Data records:

Segment Open

(* ===== verification/MountWalks.v ===== *)
(** * Properties of the walks over the graph of mount options *)

From S2P Require Import Prelude CLib Ecryptfs PassphraseSig KeyMod KeyPayload KeyManagement CmdLnParser DecisionGraph PassphraseGraph ModuleMgr MountGraph.

Lemma aes_choice : (lit "aes", 16) ∈ cipher_choices.
Proof. apply (bool_decide_unpack _). vm_compute. exact I. Qed.

Lemma passphrase_process junk `{Nss, !NssLaws, Sys} big_endian module_trans module_tf
    open_file open_fd pw_dir key_mod_dir version passwd kr input fuel :
  sys_works -> digest_total -> ecryptfs_supports_passphrase version = true ->
  passphrase_ok passwd ->
  exists s',
    process junk big_endian module_trans module_tf open_file open_fd pw_dir key_mod_dir (20 + fuel)
      version (Some (join_with 44 (option_text <$> passphrase_options passwd (lit "aes") 16)))
      (fresh_state kr input) =
    Ok (Returned (if ecryptfs_supports_plaintext_passthrough version || ecryptfs_supports_hmac version ||
                     ecryptfs_supports_xattr version || ecryptfs_supports_filename_encryption version
                  then 0 else - EINVAL) s') /\
    (g_mnt s' = [Some (lit "ecryptfs_key_bytes=16"); Some (lit "ecryptfs_cipher=aes");
                 Some (lit "ecryptfs_sig=" ++ passphrase_sig_hex default_salt passwd); None] /\
     g_keyring s' = (ensure_token kr default_salt passwd).2 /\ g_input s' = input).
Proof.
  intros Hs Hd Hv Hp. rewrite process_unfold by done.
  destruct (passphrase_walk junk big_endian module_trans module_tf open_file open_fd
    (ecryptfs_supports_plaintext_passthrough version) (ecryptfs_supports_hmac version)
    (ecryptfs_supports_xattr version) (ecryptfs_supports_filename_encryption version)
    passwd kr input fuel Hs Hd Hp) as (s' & Hw & HP).
  exists s'. split; [|exact HP]. etransitivity; [|exact Hw].
  unfold features_of. destruct (fill_in_graph _ _ _ _) as [[[rc s]|]|]; [|done..].
  rewrite !bind_Ok. destruct (negb (rc =? 0)); [done|].
  rewrite read_options_ok; [done|]. apply passphrase_options_ok; [done|exact aes_choice].
Qed.

(** The code of a mount with a passphrase: one of the optional features is needed. *)
Definition passphrase_mount_code (version : Z) : Z :=
  if ecryptfs_supports_plaintext_passthrough version || ecryptfs_supports_hmac version ||
     ecryptfs_supports_xattr version || ecryptfs_supports_filename_encryption version
  then 0 else - EINVAL.

(** C6. A mount with a passphrase, walked through without asking the user: the
    options of the kernel are the signature of the passphrase under the default
    salt, the cipher and the key size, and the keyring has the token.  The walk
    succeeds exactly when the kernel module supports one of the optional
    features. *)
Theorem passphrase_mount_options junk `{Nss, !NssLaws, Sys} big_endian module_trans module_tf
    open_file open_fd pw_dir key_mod_dir version passwd kr input fuel :
  sys_works -> digest_total -> ecryptfs_supports_passphrase version = true ->
  passphrase_ok passwd ->
  exists s',
    process junk big_endian module_trans module_tf open_file open_fd pw_dir key_mod_dir (20 + fuel)
      version (Some (join_with 44 (option_text <$> passphrase_options passwd (lit "aes") 16)))
      (fresh_state kr input) =
    Ok (Returned (passphrase_mount_code version) s') /\
    (g_mnt s' = [Some (lit "ecryptfs_key_bytes=16"); Some (lit "ecryptfs_cipher=aes");
                 Some (lit "ecryptfs_sig=" ++ passphrase_sig_hex default_salt passwd); None] /\
     g_keyring s' = (ensure_token kr default_salt passwd).2 /\ g_input s' = input).
Proof. intros Hs Hd Hv Hp. by apply passphrase_process. Qed.
(** The process ends when the two passes of the serialization disagree. *)
Definition ecryptfs_openssl_process_key (i : nat) (d : openssl_data) (s : gstate)
    : running (Z * gstate) :=
  '(rc, blob_size, _) ⇐ stays (ecryptfs_openssl_serialize None d);
  if negb (rc =? 0) then go (MOUNT_ERROR, s)
  else if blob_size =? 0 then go (MOUNT_ERROR, s)
  else match g_mods s !! i with
  | None => UB NullDeref
  | Some key_mod =>
      if negb (alloc_ok 50533 (g_steps s))
      then go (- ENOMEM, set_mod_blob i None (km_blob_size key_mod) s)
      else
        '(rc, size, blob) ⇐ stays (ecryptfs_openssl_serialize
                                     (Some (malloc_block heap_junk blob_size)) d);
        let key_mod := set_blob blob size key_mod in
        let s := set_mod_blob i blob size s in
        if negb (rc =? 0) then go (MOUNT_ERROR, s)
        else if negb (size =? blob_size) then exited
        else
          r ⇐ ecryptfs_add_key_module_key_to_keyring big_endian (g_keyring s)
                (malloc_block heap_junk (ECRYPTFS_SIG_SIZE_HEX + 1)) key_mod;
          let '(rc, sig, kr) := r in
          let s := set_keyring kr s in
          if rc <? 0 then go (rc, s)
          else if negb (alloc_ok 50557 (g_steps s)) then go (- ENOMEM, s)
          else
            sig ⇐ stays (cstr_of sig);
            go (stack_push (Some (lit "ecryptfs_sig=" ++ sig)) s)
  end.

(** 41 bytes are for the padding, three for what the kernel adds. *)
Definition limit_key_size (i : nat) (s : gstate) : outcome (Z * gstate) :=
  match g_mods s !! i ≫= km_blob with
  | None => UB NullDeref
  | Some blob =>
      '(r, _) ← ecryptfs_openssl_read_key (S (g_steps s)) queue blob;
      match r with
      | inl rc => mret (rc, s)
      | inr rsa =>
          if negb (alloc_ok 50578 (g_steps s)) then mret (- ENOMEM, s)
          else mret (stack_push (Some (lit "max_key_bytes=" ++ show_int (RSA_size rsa - 41 - 3))) s)
      end
  end.

(** The end of the two functions that have a passphrase. *)
Definition finish_key (i : nat) (d : openssl_data) (s : gstate) : running (Z * gstate) :=
  r ⇐ ecryptfs_openssl_process_key i d s;
  let '(rc, s) := r in
  if negb (rc =? 0) then go (rc, s)
  else
    '(_, s) ⇐ stays (limit_key_size i s);
    go (DEFAULT_TOK, set_foo FooNull s).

Segment Closed

> **Instructions for the task**: Wherever the line holding "Lemma aes_choice : (lit" falls in the entries above, copy exactly from it through the line holding "then 0 else - EINVAL)", inclusive, and add nothing.

> **Exercise response**:
Lemma aes_choice : (lit "aes", 16) ∈ cipher_choices.
Proof. apply (bool_decide_unpack _). vm_compute. exact I. Qed.

Lemma passphrase_process junk `{Nss, !NssLaws, Sys} big_endian module_trans module_tf
    open_file open_fd pw_dir key_mod_dir version passwd kr input fuel :
  sys_works -> digest_total -> ecryptfs_supports_passphrase version = true ->
  passphrase_ok passwd ->
  exists s',
    process junk big_endian module_trans module_tf open_file open_fd pw_dir key_mod_dir (20 + fuel)
      version (Some (join_with 44 (option_text <$> passphrase_options passwd (lit "aes") 16)))
      (fresh_state kr input) =
    Ok (Returned (if ecryptfs_supports_plaintext_passthrough version || ecryptfs_supports_hmac version ||
                     ecryptfs_supports_xattr version || ecryptfs_supports_filename_encryption version
                  then 0 else - EINVAL) s') /\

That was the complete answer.